Every line of the listing must be repeated in the answer without alteration.

SUPPLIED INFORMATION:

-=-=-=-=-

Lemma extract_literals_kept (body : JSON) (request : TavilyExtractRequest.t) :
  validate_TavilyExtractRequest body = inr request ->
  In (TavilyExtractRequest.extract_depth request) extract_depth_literals.
Proof.
  intros H.
  apply validate_TavilyExtractRequest_inr in H as (data & _ & _ & Hed & _).
  apply (fun Hd => literal_field_in _ _ _ _ _ Hd Hed). now left.
Qed.

(** X1.  Validation keeps the enumerated fields inside their literal sets:
    in every search request that validates, [search_depth], [topic] and
    [time_range] are declared literals, whether the body gave them or the
    default was taken; likewise [extract_depth] of an extract request. *)
Theorem validated_request_has_declared_literals :
  (forall (body : JSON) (request : TavilySearchRequest.t),
      validate_TavilySearchRequest body = inr request ->
      In (TavilySearchRequest.search_depth request) search_depth_literals
      /\ In (TavilySearchRequest.topic request) topic_literals
      /\ In (TavilySearchRequest.time_range request) time_range_literals)
  /\ (forall (body : JSON) (request : TavilyExtractRequest.t),
      validate_TavilyExtractRequest body = inr request ->
      In (TavilyExtractRequest.extract_depth request) extract_depth_literals).
Proof.
  split.
  - exact search_literals_kept.
  - exact extract_literals_kept.
Qed.

Ltac accept_fields Hint Hbool :=
  repeat (erewrite field_present;
          [ | reflexivity
            | first [ apply Hint
                    | apply Hbool
                    | apply literal_validator_some;
                      split; [reflexivity|assumption]
                    | apply list_str_validator_some; reflexivity
                    | reflexivity ] ]).

Lemma search_params_validate (request : TavilySearchRequest.t) :
  (forall n : Z, int_validator (JInt n) = Some n) ->
  (forall b : bool, bool_validator (JBool b) = Some b) ->
  In (TavilySearchRequest.search_depth request) search_depth_literals ->
  In (TavilySearchRequest.topic request) topic_literals ->
  In (TavilySearchRequest.time_range request) time_range_literals ->
  validate_TavilySearchRequest (search_params request) = inr request.
Proof.
  intros Hint Hbool Hsd Htopic Htr.
  unfold validate_TavilySearchRequest, search_params.
  accept_fields Hint Hbool.
  now destruct request.
Qed.

Lemma extract_params_validate (request : TavilyExtractRequest.t) :
  (forall b : bool, bool_validator (JBool b) = Some b) ->
  In (TavilyExtractRequest.extract_depth request) extract_depth_literals ->
  validate_TavilyExtractRequest (extract_params request) = inr request.
Proof.
  intros Hbool Hed.
  unfold validate_TavilyExtractRequest, extract_params.
  accept_fields Hbool Hbool.
  now destruct request.
Qed.

(** X2.  The payload a handler builds is itself a body of the model it
    came from.  Provided the [int] and [bool] validators take a JSON
    integer and a JSON boolean as they are, the [params] built from a
    request that validated validate again, to the same request; so do the
    [params] of any request whose enumerated fields are declared
    literals. *)
Theorem params_validate_back_to_the_request :
  (forall n : Z, int_validator (JInt n) = Some n) ->
  (forall b : bool, bool_validator (JBool b) = Some b) ->
  (forall (body : JSON) (request : TavilySearchRequest.t),
      validate_TavilySearchRequest body = inr request ->
      validate_TavilySearchRequest (search_params request) = inr request)
  /\ (forall (body : JSON) (request : TavilyExtractRequest.t),
      validate_TavilyExtractRequest body = inr request ->
      validate_TavilyExtractRequest (extract_params request) = inr request)
  /\ (forall request : TavilySearchRequest.t,
      In (TavilySearchRequest.search_depth request) search_depth_literals ->
      In (TavilySearchRequest.topic request) topic_literals ->
      In (TavilySearchRequest.time_range request) time_range_literals ->
      validate_TavilySearchRequest (search_params request) = inr request)
  /\ (forall request : TavilyExtractRequest.t,
      In (TavilyExtractRequest.extract_depth request) extract_depth_literals ->
      validate_TavilyExtractRequest (extract_params request) = inr request).
Proof.
  intros Hint Hbool.
  split; [|split; [|split]].
  - intros body request H.
    destruct (search_literals_kept body request H) as (H1 & H2 & H3).
    now apply search_params_validate.
  - intros body request H.
    apply extract_params_validate;
      [exact Hbool|exact (extract_literals_kept body request H)].
  - intros request. now apply search_params_validate.
  - intros request. now apply extract_params_validate.
Qed.

Lemma field_default {A : Type} (data : dict JSON) (name : string) (d a : A)
  (validator : JSON -> option A) (k : ErrorKind) :
  dict_get name data = None ->
  field data name (Some d) validator k = inr a ->
  a = d.
Proof.
  intros Hg H. apply field_inr in H as [(_ & E)|(v & Hv & _)].
  - now injection E.
  - rewrite Hg in Hv. discriminate Hv.
Qed.

Lemma field_given {A : Type} (data : dict JSON) (name : string)
  (default : option A) (a : A) (validator : JSON -> option A) (k : ErrorKind)
  (v : JSON) :
  dict_get name data = Some v ->
  field data name default validator k = inr a ->
  validator v = Some a.
Proof.
  intros Hg H. apply field_inr in H as [(Hn & _)|(v' & Hv & E)].
  - rewrite Hg in Hn. discriminate Hn.
  - rewrite Hg in Hv. now injection Hv as ->.
Qed.

Ltac forwarded Hg Hfield :=
  pose proof (field_given _ _ _ _ _ _ _ Hg Hfield) as Hgiven;
  first [ apply str_validator_some in Hgiven
        | apply literal_validator_some in Hgiven as (Hgiven & _)
        | apply list_str_validator_some in Hgiven ];
  now rewrite Hgiven.

Ltac defaulted Hg Hfield :=
  now rewrite (field_default _ _ _ _ _ _ Hg Hfield).

(** X3.  What a search body gives for [query], for an enumerated field or
    for a domain list reaches the provider as given: in the [params] of
    the validated request that field holds the very JSON value of the
    body.  Every field the body leaves out is sent with its declared
    default, whatever the other fields hold. *)
Theorem search_fields_forwarded_or_defaulted
  (body : JSON) (request : TavilySearchRequest.t) :
  validate_TavilySearchRequest body = inr request ->
  (forall (name : string) (v : JSON),
      In name ["query"; "search_depth"; "topic"; "time_range";
               "include_domains"; "exclude_domains"] ->
      json_get name body = Some v ->
      json_get name (search_params request) = Some v)
  /\ (forall (name : string) (d : JSON),
      In (name, d)
        [("search_depth", JString "basic");
         ("topic", JString "general");
         ("days", JInt 3);
         ("time_range", JString "day");
         ("max_results", JInt 10);
         ("include_images", JBool false);
         ("include_image_descriptions", JBool false);
         ("include_raw_content", JBool false);
         ("include_domains", JArray []);
         ("exclude_domains", JArray [])] ->
      json_get name body = None ->
      json_get name (search_params request) = Some d).
Proof.
  intros H.
  apply validate_TavilySearchRequest_inr in H
    as (data & -> & Hq & Hsd & Htopic & Hdays & Htr & Hmax & Himg & Hdesc
        & Hraw & Hinc & Hexc).
  split.
  - intros name v Hin Hg. simpl in Hg, Hin.
    destruct Hin as [<-|[<-|[<-|[<-|[<-|[<-|[]]]]]]]; simpl.
    + forwarded Hg Hq.
    + forwarded Hg Hsd.
    + forwarded Hg Htopic.
    + forwarded Hg Htr.
    + forwarded Hg Hinc.
    + forwarded Hg Hexc.
  - intros name d Hin Hg. simpl in Hg, Hin.
    destruct Hin as [E|[E|[E|[E|[E|[E|[E|[E|[E|[E|[]]]]]]]]]]];
      injection E as <- <-; simpl.
    + defaulted Hg Hsd.
    + defaulted Hg Htopic.
    + defaulted Hg Hdays.
    + defaulted Hg Htr.
    + defaulted Hg Hmax.
    + defaulted Hg Himg.
    + defaulted Hg Hdesc.
    + defaulted Hg Hraw.
    + defaulted Hg Hinc.
    + defaulted Hg Hexc.
Qed.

-=-=-=-=-

EXERCISE ANSWER:
Lemma extract_literals_kept (body : JSON) (request : TavilyExtractRequest.t) :
  validate_TavilyExtractRequest body = inr request ->
  In (TavilyExtractRequest.extract_depth request) extract_depth_literals.
Proof.
  intros H.
  apply validate_TavilyExtractRequest_inr in H as (data & _ & _ & Hed & _).
  apply (fun Hd => literal_field_in _ _ _ _ _ Hd Hed). now left.
Qed.

(** X1.  Validation keeps the enumerated fields inside their literal sets:
    in every search request that validates, [search_depth], [topic] and
    [time_range] are declared literals, whether the body gave them or the
    default was taken; likewise [extract_depth] of an extract request. *)
Theorem validated_request_has_declared_literals :
  (forall (body : JSON) (request : TavilySearchRequest.t),
      validate_TavilySearchRequest body = inr request ->
      In (TavilySearchRequest.search_depth request) search_depth_literals
      /\ In (TavilySearchRequest.topic request) topic_literals
      /\ In (TavilySearchRequest.time_range request) time_range_literals)
  /\ (forall (body : JSON) (request : TavilyExtractRequest.t),
      validate_TavilyExtractRequest body = inr request ->
      In (TavilyExtractRequest.extract_depth request) extract_depth_literals).
Proof.
  split.
  - exact search_literals_kept.
  - exact extract_literals_kept.
Qed.

Ltac accept_fields Hint Hbool :=
  repeat (erewrite field_present;
          [ | reflexivity
            | first [ apply Hint
                    | apply Hbool
                    | apply literal_validator_some;
                      split; [reflexivity|assumption]
                    | apply list_str_validator_some; reflexivity
                    | reflexivity ] ]).

Lemma search_params_validate (request : TavilySearchRequest.t) :
  (forall n : Z, int_validator (JInt n) = Some n) ->
  (forall b : bool, bool_validator (JBool b) = Some b) ->
  In (TavilySearchRequest.search_depth request) search_depth_literals ->
  In (TavilySearchRequest.topic request) topic_literals ->
  In (TavilySearchRequest.time_range request) time_range_literals ->
  validate_TavilySearchRequest (search_params request) = inr request.
Proof.
  intros Hint Hbool Hsd Htopic Htr.
  unfold validate_TavilySearchRequest, search_params.
  accept_fields Hint Hbool.
  now destruct request.
Qed.

Lemma extract_params_validate (request : TavilyExtractRequest.t) :
  (forall b : bool, bool_validator (JBool b) = Some b) ->
  In (TavilyExtractRequest.extract_depth request) extract_depth_literals ->
  validate_TavilyExtractRequest (extract_params request) = inr request.
Proof.
  intros Hbool Hed.
  unfold validate_TavilyExtractRequest, extract_params.
  accept_fields Hbool Hbool.
  now destruct request.
Qed.

(** X2.  The payload a handler builds is itself a body of the model it
    came from.  Provided the [int] and [bool] validators take a JSON
    integer and a JSON boolean as they are, the [params] built from a
    request that validated validate again, to the same request; so do the
    [params] of any request whose enumerated fields are declared
    literals. *)
Theorem params_validate_back_to_the_request :
  (forall n : Z, int_validator (JInt n) = Some n) ->
  (forall b : bool, bool_validator (JBool b) = Some b) ->
  (forall (body : JSON) (request : TavilySearchRequest.t),
      validate_TavilySearchRequest body = inr request ->
      validate_TavilySearchRequest (search_params request) = inr request)
  /\ (forall (body : JSON) (request : TavilyExtractRequest.t),
      validate_TavilyExtractRequest body = inr request ->
      validate_TavilyExtractRequest (extract_params request) = inr request)
  /\ (forall request : TavilySearchRequest.t,
      In (TavilySearchRequest.search_depth request) search_depth_literals ->
      In (TavilySearchRequest.topic request) topic_literals ->
      In (TavilySearchRequest.time_range request) time_range_literals ->
      validate_TavilySearchRequest (search_params request) = inr request)
  /\ (forall request : TavilyExtractRequest.t,
      In (TavilyExtractRequest.extract_depth request) extract_depth_literals ->
      validate_TavilyExtractRequest (extract_params request) = inr request).
Proof.
  intros Hint Hbool.
  split; [|split; [|split]].
  - intros body request H.
    destruct (search_literals_kept body request H) as (H1 & H2 & H3).
    now apply search_params_validate.
  - intros body request H.
    apply extract_params_validate;
      [exact Hbool|exact (extract_literals_kept body request H)].
  - intros request. now apply search_params_validate.
  - intros request. now apply extract_params_validate.
Qed.

Lemma field_default {A : Type} (data : dict JSON) (name : string) (d a : A)
  (validator : JSON -> option A) (k : ErrorKind) :
  dict_get name data = None ->
  field data name (Some d) validator k = inr a ->
  a = d.
Proof.
  intros Hg H. apply field_inr in H as [(_ & E)|(v & Hv & _)].
  - now injection E.
  - rewrite Hg in Hv. discriminate Hv.
Qed.

Lemma field_given {A : Type} (data : dict JSON) (name : string)
  (default : option A) (a : A) (validator : JSON -> option A) (k : ErrorKind)
  (v : JSON) :
  dict_get name data = Some v ->
  field data name default validator k = inr a ->
  validator v = Some a.
Proof.
  intros Hg H. apply field_inr in H as [(Hn & _)|(v' & Hv & E)].
  - rewrite Hg in Hn. discriminate Hn.
  - rewrite Hg in Hv. now injection Hv as ->.
Qed.

Ltac forwarded Hg Hfield :=
  pose proof (field_given _ _ _ _ _ _ _ Hg Hfield) as Hgiven;
  first [ apply str_validator_some in Hgiven
        | apply literal_validator_some in Hgiven as (Hgiven & _)
        | apply list_str_validator_some in Hgiven ];
  now rewrite Hgiven.

Ltac defaulted Hg Hfield :=
  now rewrite (field_default _ _ _ _ _ _ Hg Hfield).

(** X3.  What a search body gives for [query], for an enumerated field or
    for a domain list reaches the provider as given: in the [params] of
    the validated request that field holds the very JSON value of the
    body.  Every field the body leaves out is sent with its declared
    default, whatever the other fields hold. *)
Theorem search_fields_forwarded_or_defaulted
  (body : JSON) (request : TavilySearchRequest.t) :
  validate_TavilySearchRequest body = inr request ->
  (forall (name : string) (v : JSON),
      In name ["query"; "search_depth"; "topic"; "time_range";
               "include_domains"; "exclude_domains"] ->
      json_get name body = Some v ->
      json_get name (search_params request) = Some v)
  /\ (forall (name : string) (d : JSON),
      In (name, d)
        [("search_depth", JString "basic");
         ("topic", JString "general");
         ("days", JInt 3);
         ("time_range", JString "day");
         ("max_results", JInt 10);
         ("include_images", JBool false);
         ("include_image_descriptions", JBool false);
         ("include_raw_content", JBool false);
         ("include_domains", JArray []);
         ("exclude_domains", JArray [])] ->
      json_get name body = None ->
      json_get name (search_params request) = Some d).
Proof.
  intros H.
  apply validate_TavilySearchRequest_inr in H
    as (data & -> & Hq & Hsd & Htopic & Hdays & Htr & Hmax & Himg & Hdesc
        & Hraw & Hinc & Hexc).
  split.
  - intros name v Hin Hg. simpl in Hg, Hin.
    destruct Hin as [<-|[<-|[<-|[<-|[<-|[<-|[]]]]]]]; simpl.
    + forwarded Hg Hq.
    + forwarded Hg Hsd.
    + forwarded Hg Htopic.
    + forwarded Hg Htr.
    + forwarded Hg Hinc.
    + forwarded Hg Hexc.
  - intros name d Hin Hg. simpl in Hg, Hin.
    destruct Hin as [E|[E|[E|[E|[E|[E|[E|[E|[E|[E|[]]]]]]]]]]];
      injection E as <- <-; simpl.
    + defaulted Hg Hsd.
    + defaulted Hg Htopic.
    + defaulted Hg Hdays.
    + defaulted Hg Htr.
    + defaulted Hg Hmax.
    + defaulted Hg Himg.
    + defaulted Hg Hdesc.
    + defaulted Hg Hraw.
    + defaulted Hg Hinc.
    + defaulted Hg Hexc.
Qed.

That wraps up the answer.